I have terrible hygiene. I rarely brush my teeth, only brush my hair when I’m told, only get dressed when im told to, and only shower around every four or five days unless I’m told to. It’s because I have really low motivation with these things and other things and bad paranoia when I’m taking a shower. Anyone else have bad hygiene? If you do, how do you deal with it?
I am the same as you buddy. Just had my first shower this week. I actually like feeling clean but I can’t bring myself to shower regularly. No idea why not.
I hate showering and only shower once a week currently. I have an electric toothbrush and brushing my teeth takes about 4 minutes, so I can brush my teeth everyday. It has a timer on it and cuts off after about 4 minutes.
I’ve been lazy about brushing my teeth ever since I got mouthwash! It’s in my mouth right now…washing away. It says on the bottle it’s more effective than brushing. Maybe it is because my teeth are pretty white, that said I should really brush my teeth more. I will brush my teeth after I spit it out. I shower often at night. Probably 5x a week. Forget to put on deodorant a lot though. Oops!
I shower once a week…
I workout every weekday. but after working out, I pour a bucket of soap water over my back and scrub my armpits and other areas with a soap-water rag…
It’s all cool though. I’m schizo, so I’m usually not around anyone long enough for him or her to smell me
I went through a period where I didn’t shower for weeks. I was drinking heavily at the time, and I was always sweating out alcohol. I looked really greasy, but I didn’t smell bad, because if I did the other people at the place I live would have told me. Right now I am taking a shower three times a week, unless I do something hot and I get sweaty. Then I’ll take an extra shower. Sometimes it takes more will power for me not to take a shower than to take one.
I don’t put on deodorant a lot either.
Well I’m not around anyone other than the people that live in my house so I can kind of relate.
Currently, I shower usually after every 3-5 days, previously it was pretty bad when I was experiencing a much more intense version of the voices/dreams/delusions and I rarely bathed at all then, mom thought I was disgusting, finally gave in and took a shower to make her happy.

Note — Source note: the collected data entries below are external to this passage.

(** C8, as the specification words it, fails: when the dial is refused, a
    source of no recognized kind gets the error of the dial. *)
Lemma ScanReader_unrecognized_dial_refused :
  run (ScanReader tcpClient (OtherReader "BZh91AY&SY")) unreachable state0 =
    (Done (None, Some (Sys refused)), after_dial tcpClient (15 * Second) state0)
  /\ Some (Sys refused) <> Some (Errorf noSizeErr).
Proof. split; [reflexivity | discriminate]. Qed.

(** ** The earlier revision *)

(** Without the final [else], a line that begins with none of "0", "1"
    and "-1" was decoded without an error, into a response that holds the
    file name alone. *)
Remark Earlier_processResponse_unexpected_line
    (c : Client) (conn : Conn) (p : string) (env : Env) (s : State) (l : string) :
  line_of env (nread s) = Ok l ->
  HasPrefix l "0" = false ->
  HasPrefix l "1" = false ->
  HasPrefix l "-1" = false ->
  Earlier.processResponse c (Some conn) p env s =
    (Done (Some (set_Filename (filename_of p) Response_zero), None), after_read s).
Proof.
  intros Hline H0 H1 Hm. unfold Earlier.processResponse, filename_of. cbn.
  unfold go_bind. cbn. rewrite Hline, Hm, H1, H0. cbn.
  destruct (p =? "")%string; reflexivity.
Qed.

(** The earlier [NewClient] set no command timeout. *)
Remark Earlier_NewClient_cmdTimeout
    (network address : string) (env : Env) (s : State)
    (c : Client) (err : option error) (s' : State) :
  Earlier.NewClient network address env s = (Done (Some c, err), s') ->
  connTimeout c = 15 * Second /\ cmdTimeout c = 0
  /\ connSleep c = 1 * Second /\ connRetries c = 0.
Proof.
  unfold Earlier.NewClient.
  destruct ((network =? "")%string && (address =? "")%string);
    match goal with
    | |- context [is_unix ?n] => destruct (is_unix n)
    end;
    match goal with
    | |- context [supported ?n] => destruct (supported n); cbn [negb]
    end.
  all: cbn; unfold go_bind, go_ret; cbn.
  all: try match goal with
       | |- context [os_IsNotExist ?e] => destruct (os_IsNotExist e)
       end.
  all: intros E; inversion E; subst; cbn; auto.
Qed.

I hate talking about my hygiene because I need to wear diapers all the time for incontinence which I’ve had all my life. I have to take a lot of showers because of it and let me tell you it’s driving me crazy. I don’t brush my teeth often enough, and I’m always smoking and drinking coffee, so I’m sure my breath is terrible. I feel like I’m really disgusting - a disgusting person. What can I say? None of it make any sense to me. Not one bit.

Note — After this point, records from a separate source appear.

(** * Tetris engine (src/tetris.py): a shallow embedding and its properties

    The development follows the layout of the Python module: constants and
    the tetromino tables, the [Piece] class, the grid helpers
    ([create_grid], [valid_space], [lock_piece], [clear_rows],
    [check_lost]), the rotation with wall kicks, and the game logic of the
    main loop (gravity, the key blocks, hard drop, lock resolution,
    scoring, the loss check), frame by frame.

    Python integers are [Z].  A Python [list] is a Rocq [list]; indexing is
    fallible and wraps negative indices the way Python does.  The [dict] of
    locked positions is an association list with unique keys kept in
    insertion order, since [clear_rows] iterates over a stable sort of its
    keys.  Exceptions are results of an error monad.

    Line 98 of the source holds the header of [class Piece] and its
    [__init__] on one physical line, joined by an escaped newline; the
    class is read as the two lines that were meant. *)

From Stdlib Require Import ZArith List Bool Lia Permutation Sorted Finite.
Import ListNotations.
Open Scope Z_scope.

(** ** Exceptions *)

Inductive exn : Type := IndexError | KeyError.

Inductive res (A : Type) : Type :=
| Ok (a : A)
| Raise (e : exn).
Arguments Ok {A} a.
Arguments Raise {A} e.

Definition bind {A B : Type} (m : res A) (f : A -> res B) : res B :=
  match m with
  | Ok a => f a
  | Raise e => Raise e
  end.

Notation "x <- m ;; k" := (bind m (fun x => k))
  (at level 61, m at next level, right associativity).
Notation "' pat <- m ;; k" := (bind m (fun x => match x with pat => k end))
  (at level 61, pat pattern, m at next level, right associativity).

(** ** Python lists *)

Module PyList.

(** [range(n)] *)
Definition range (n : Z) : list Z := map Z.of_nat (seq 0 (Z.to_nat n)).

Definition len {A : Type} (l : list A) : Z := Z.of_nat (length l).

(** [l[i]]: a negative index counts from the end, anything outside
    [-len, len) raises [IndexError]. *)
Definition getitem {A : Type} (l : list A) (i : Z) : res A :=
  let j := if i <? 0 then i + len l else i in
  if (0 <=? j) && (j <? len l)
  then match nth_error l (Z.to_nat j) with
       | Some a => Ok a
       | None => Raise IndexError
       end
  else Raise IndexError.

I’m sure you aren’t disgusting. You take showers pretty often and I like the smell of coffee so coffee breathe doesn’t bother me, so I’m sure you’re just fine. Sorry about what you have to go through. I can’t say I know how you feel because I’ve never had to go through that but I think you might be a pretty good person no matter you’re problems.
Someone posted like a year or two years ago they had issues with seeing themselves in the mirror. I know there where a few comments on it. Have been wondering lately if it’s seeing myself in the mirror is my actual problem with a good hygiene routine. Cause I’ll go to extreme lengths to avoid seeing myself in the mirror.

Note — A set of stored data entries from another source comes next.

(* ===== verification/_CoqProject ===== *)
-Q . S2P
Prelude.v
PyDecimal.v
Hashing.v
DecimalMath.v
Domain.v
OrderState.v
Settlement.v
RiskMachine.v
ArmState.v
Text.v
Payload.v
Journal.v
Execution.v
Reconciliation.v
QuantConfig.v
Covariance.v
Signals.v
Allocation.v
Turnover.v
Planning.v
Falsification.v
Promotion.v
Schedule.v
DispatchExecution.v
WorkLedger.v
WorkLifecycle.v
Challenger.v
ChallengerLedger.v
ChallengerLifecycle.v
ChallengerOos.v
Cycles.v
CycleStore.v
CycleLifecycle.v
Q1Records.v
Q1Store.v
TradingRuns.v
TradingOrders.v
PyRandom.v
MatchedEvaluation.v
RuntimeConfig.v
MarketData.v
ExecutionCycle.v
ExecutionExample.v
ExecutionSafety.v
ExecutionCommit.v
ExecutionBounds.v
MarketSafety.v
MatchedSafety.v
EvaluationCycle.v
EvaluationExample.v
EvaluationSafety.v
EvaluationCommit.v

I know what you mean. I am superstitious when I’m stressed, and sometimes bathing gives me anxiety.
I showered tonight but it’s been at least two weeks since I did! I don’t sweat but my hair gets greasy. Poor Angela has to put up with me but we aren’t that intimate anymore so she doesn’t have to smell me. I don’t think I smell but it’s gotta be bad that it was two weeks ! I’m always so refreshed after a shower that I plan on doing it every couple of days from now on just to impress Angela.
That first step is always the hardest. I just force myself to get started no matter how sloppy I begin the task. But sometimes it feels like I’m glued to the bed or chair, or I just can’t think straight for a sentence. A long time of dedicated meditation has improved my mood much more, and given me a better understanding of things. So I’m better now than before. Sometimes a short walk to get the endorphins going motivates me or writing a passionate poem.
Same. I’ve had terrible hygiene as far back as I can remember, for the same reasons as you. It really concerned my mom who basically just did everything for me until I was like 15.
I donno how to counteract this. I’m still lazy as heck taking care of myself. I get dressed in loose and comfortable clothing. I try to shower every other day at least. I throw my hair back in a ponytail so I don’t have to do anything with it.